What’s your take on the recent Nuxeo Platform launch? Any personal thoughts about this new release? I think it’s much simpler to understand from the user perspective and by this I’m talking about technology consumers - devs and sysadmins. Now they have only one stack with modules, so it’s simpler to have different platforms with the same technological base. Before, it was more difficult to develop than what we have today—the platform is becoming more flexible with each release.

Another big advantage is that being on the same platform allows users to have different interfaces and diff ways to manage their data…they can view data under different lights so-to-speak and still be inside the same application. For example, they can look at the DAM module, see the data as assets, really designed for the asset mgt world but at the same time they can look at the same data from a document management point of view. For some users, it’s very important to have different ways of seeing their data.

Interaction with your customers is a large part of designing the content management system architecture behind the product. You have to deal with real world use cases and rely sometimes on anecdotes that tell you what’s important and what’s isn’t. You have to be able to see that solving a particular problem for one customer could possibly help many other users do things better.

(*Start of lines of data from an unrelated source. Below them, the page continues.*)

(** X24.  An update keeps the names unique unless it activates the
    account or gives it the empty name (which the schema of the body
    refuses): a change of name is refused when another active account
    of the user has the new name, and a body that sets the name, the
    type or [is_active] to [null] is stopped by the database and writes
    nothing.  This holds whatever the update answers. *)
Theorem update_account_keeps_names_unique (db db' : Db) (account_id : Z)
    (account_data : AccountUpdate) (user_id : Z) (now : datetime)
    (outcome : result (option Account)) :
  primary_keys db → unique_active_names db →
  upd_is_active account_data ≠ Value true →
  upd_name account_data ≠ Value "" →
  AccountService.update_account account_id account_data user_id now db
  = (outcome, db') →
  primary_keys db' ∧ unique_active_names db'
  ∧ (upd_name account_data = Null ∨ upd_account_type account_data = Null
     ∨ upd_is_active account_data = Null →
     db' = db ∧ ∀ account, outcome ≠ Return (Some account)).
Proof.
  intros Hpk Hunique Hstatus Hname. rewrite update_account_cases.
  assert (Hnull : upd_name account_data = Null
                  ∨ upd_account_type account_data = Null
                  ∨ upd_is_active account_data = Null →
                  AccountService.null_column account_data ≠ None).
  { unfold AccountService.null_column.
    intros [-> | [-> | ->]]; [discriminate| |].
    - destruct (upd_name account_data); discriminate.
    - destruct (upd_name account_data), (upd_account_type account_data);
        discriminate. }
  assert (Hsame : ∀ o, (o, db) = (outcome, db') →
                       (∀ account, o ≠ Return (Some account)) →
                       primary_keys db' ∧ unique_active_names db'
                       ∧ (upd_name account_data = Null
                          ∨ upd_account_type account_data = Null
                          ∨ upd_is_active account_data = Null →
                          db' = db ∧ ∀ account, outcome ≠ Return (Some account))).
  { intros o Heq Ho. injection Heq as <- <-.
    split; [exact Hpk|]. split; [exact Hunique|]. intros _.
    split; [reflexivity|exact Ho]. }
  destruct (List.find _ (accounts db)) as [account|] eqn:Hfound.
  2: { intros Heq. apply (Hsame _ Heq). discriminate. }
  pose proof (List.find_some _ _ Hfound) as [Hin Howned].
  unfold owned_by in Howned. apply andb_prop in Howned as [Hid Hown].
  apply Z.eqb_eq in Hid, Hown.
  set (row := AccountService.apply_update account account_data now).
  cbv zeta.
  assert (Hkept :
    (a_name row = a_name account
     ∨ AccountService.name_taken account_id user_id (a_name row) db = None) →
    match AccountService.null_column account_data with
    | Some column =>
      (Raise (IntegrityError
                ("NOT NULL constraint failed: accounts." +:+ column)), db)
    | None =>
      (Return (Some row),
       {| users := users db;
          accounts := map (λ r, if a_id r =? a_id account then row else r)
                          (accounts db) |})
    end = (outcome, db') →
    primary_keys db' ∧ unique_active_names db'
    ∧ (upd_name account_data = Null ∨ upd_account_type account_data = Null
       ∨ upd_is_active account_data = Null →
       db' = db ∧ ∀ account, outcome ≠ Return (Some account))).
  { intros Hcase.
    destruct (AccountService.null_column account_data) as [column|] eqn:Hcol.
    { intros Heq. apply (Hsame _ Heq). discriminate. }
    intros Heq. injection Heq as <- <-.
    split; [|split; [|intros Hn; now destruct (Hnull Hn)]].
    - destruct Hpk as [Hpu Hpa]. split; cbn [users accounts]; [exact Hpu|].
      rewrite map_map.
      erewrite map_ext; [exact Hpa|]. intros r. cbn beta.
      destruct (Z.eqb_spec (a_id r) (a_id account)) as [Heq|]; [|reflexivity].
      now rewrite Heq.
    - assert (Hactive : a_is_active row = true → a_is_active account = true).
      { cbn [row AccountService.apply_update a_is_active].
        destruct (upd_is_active account_data) as [| |[|]]; cbn [AccountService.assign];
          congruence. }
      assert (Hclash : ∀ r, In r (accounts db) → a_id r ≠ a_id account →
                a_user_id r = a_user_id row → a_name r = a_name row →
                a_is_active r = true → a_is_active row = true → False).
      { intros r Hr Hne Huser Hnm Hr_on Hrow_on.
        destruct Hcase as [Hsame_name|Hfree].
        - apply Hne. apply (Hunique r account Hr Hin).
          + exact Huser.
          + congruence.
          + exact Hr_on.
          + now apply Hactive.
        - unfold AccountService.name_taken in Hfree.
          pose proof (List.find_none _ _ Hfree r Hr) as Hno. cbn beta in Hno.
          cbn [row AccountService.apply_update a_user_id] in Huser.
          rewrite Huser, Hown, Z.eqb_refl, Hnm, String.eqb_refl, Hr_on in Hno.
          cbn [andb] in Hno. apply negb_false_iff, Z.eqb_eq in Hno.
          congruence. }
      intros a b Ha Hb Huser Hnm Ha_on Hb_on. cbn [accounts] in Ha, Hb.
      apply in_map_iff in Ha as (ra & <- & Hra), Hb as (rb & <- & Hrb).
      destruct (Z.eqb_spec (a_id ra) (a_id account)) as [Hea|Hna],
               (Z.eqb_spec (a_id rb) (a_id account)) as [Heb|Hnb].
      + reflexivity.
      + exfalso. apply (Hclash rb Hrb Hnb); congruence.
      + exfalso. apply (Hclash ra Hra Hna); congruence.
      + now apply Hunique. }
  destruct (upd_name account_data) as [| |name] eqn:Hupd; cbn [attribute].
  - apply Hkept. left. cbn [row AccountService.apply_update a_name].
    now rewrite Hupd.
  - apply Hkept. left. cbn [row AccountService.apply_update a_name].
    now rewrite Hupd.
  - destruct (String.eqb_spec name "") as [->|Hnonempty]; [congruence|].
    cbn [negb andb].
    assert (Hrow_name : a_name row = name).
    { cbn [row AccountService.apply_update a_name]. now rewrite Hupd. }
    destruct (String.eqb_spec name (a_name account)) as [Hsame_name|Hchanged];
      cbn [negb].
    + apply Hkept. left. congruence.
    + destruct (AccountService.name_taken account_id user_id name db)
        eqn:Hfree.
      * intros Heq. apply (Hsame _ Heq). discriminate.
      * apply Hkept. right. now rewrite Hrow_name.
Qed.
(** * Telegram auto message sender: credential validation, the simulated
      authentication function, the account-setup flow and message templates.

    A shallow embedding of
      - [src/lib/telegram] (class [TelegramAPI]: [validateCredentials],
        [formatPhoneNumber] and the three fetch wrappers),
      - the [telegram-auth] function ([sendVerificationCode], [verifyCode],
        [checkPassword] and the request handler),
      - the [AccountSetup] page ([validateAndSaveAccount],
        [verifyTelegramCode]),
      - the [MessageTemplates] page ([extractVariables], [processTemplate]).

    JavaScript strings are sequences of UTF-16 code units; regular
    expressions without the [u] flag work on code units, so a string is a
    [list N] here.  Messages that the code only ever produces (never
    inspects) are kept as Rocq [string] literals. *)

From Stdlib Require Import List Bool Arith NArith Lia String Ascii.
From Equations Require Import Equations.
Import ListNotations.

Set Implicit Arguments.

(* ===================================================================== *)
(** ** JavaScript strings                                                  *)
(* ===================================================================== *)

Module Js.

(** A UTF-16 code unit. *)
Definition code_unit := N.

Definition jsstring := list code_unit.

(** The code units of an ASCII literal of the source. *)
Definition lit (s : string) : jsstring :=
  List.map N_of_ascii (list_ascii_of_string s).

Definition unit_eqb (a b : code_unit) : bool := N.eqb a b.

(** [===] on strings. *)
Fixpoint str_eqb (a b : jsstring) : bool :=
  match a, b with
  | [], [] => true
  | x :: a', y :: b' => unit_eqb x y && str_eqb a' b'
  | _, _ => false
  end.

(** Truthiness of a string: only the empty string is falsy. *)
Definition truthy (s : jsstring) : bool :=
  match s with
  | [] => false
  | _ :: _ => true
  end.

Any particular ideas that you want to incorporate in the platform for future releases? [laughs] Uh, you want to see my to do list…..???

Well, one thing I’d like to see is that, in the future, we unify the way we store file metadata. Right now, we have different ways of seeing various types of files and not all are store in the same way. This will mostly improve the speed of some operations such as specific search.

On my wish list, let’s see…well, centralizing and making visible the background tasks that Nuxeo is working on. Many actions that you initiate trigger background work that you don’t see, things like full-text indexing or image metadata extraction, content transformation, video indexing, conversion between doc types, or synchronization between Nuxeo and external platforms. Often when you click on a task within the UI, these happen in the background—we need a centralized admin screen where we can see all these tasks happening, prioritize and/or cancel them. Basically, allowing sysadmins to see what’s behind the curtain.

What do you like about working at Nuxeo? That it’s friendly and full of dedicated, intelligent people. On the dev side, you can trust people to know what they’re doing and be good at it.

What do you do in your spare time? I tend to keep myself busy with a bit of sports…rockclimbing, skiing, and this year I want to start diving. I try to spend time with friends and not always immerse myself in technology even though I fail half the time [smiles].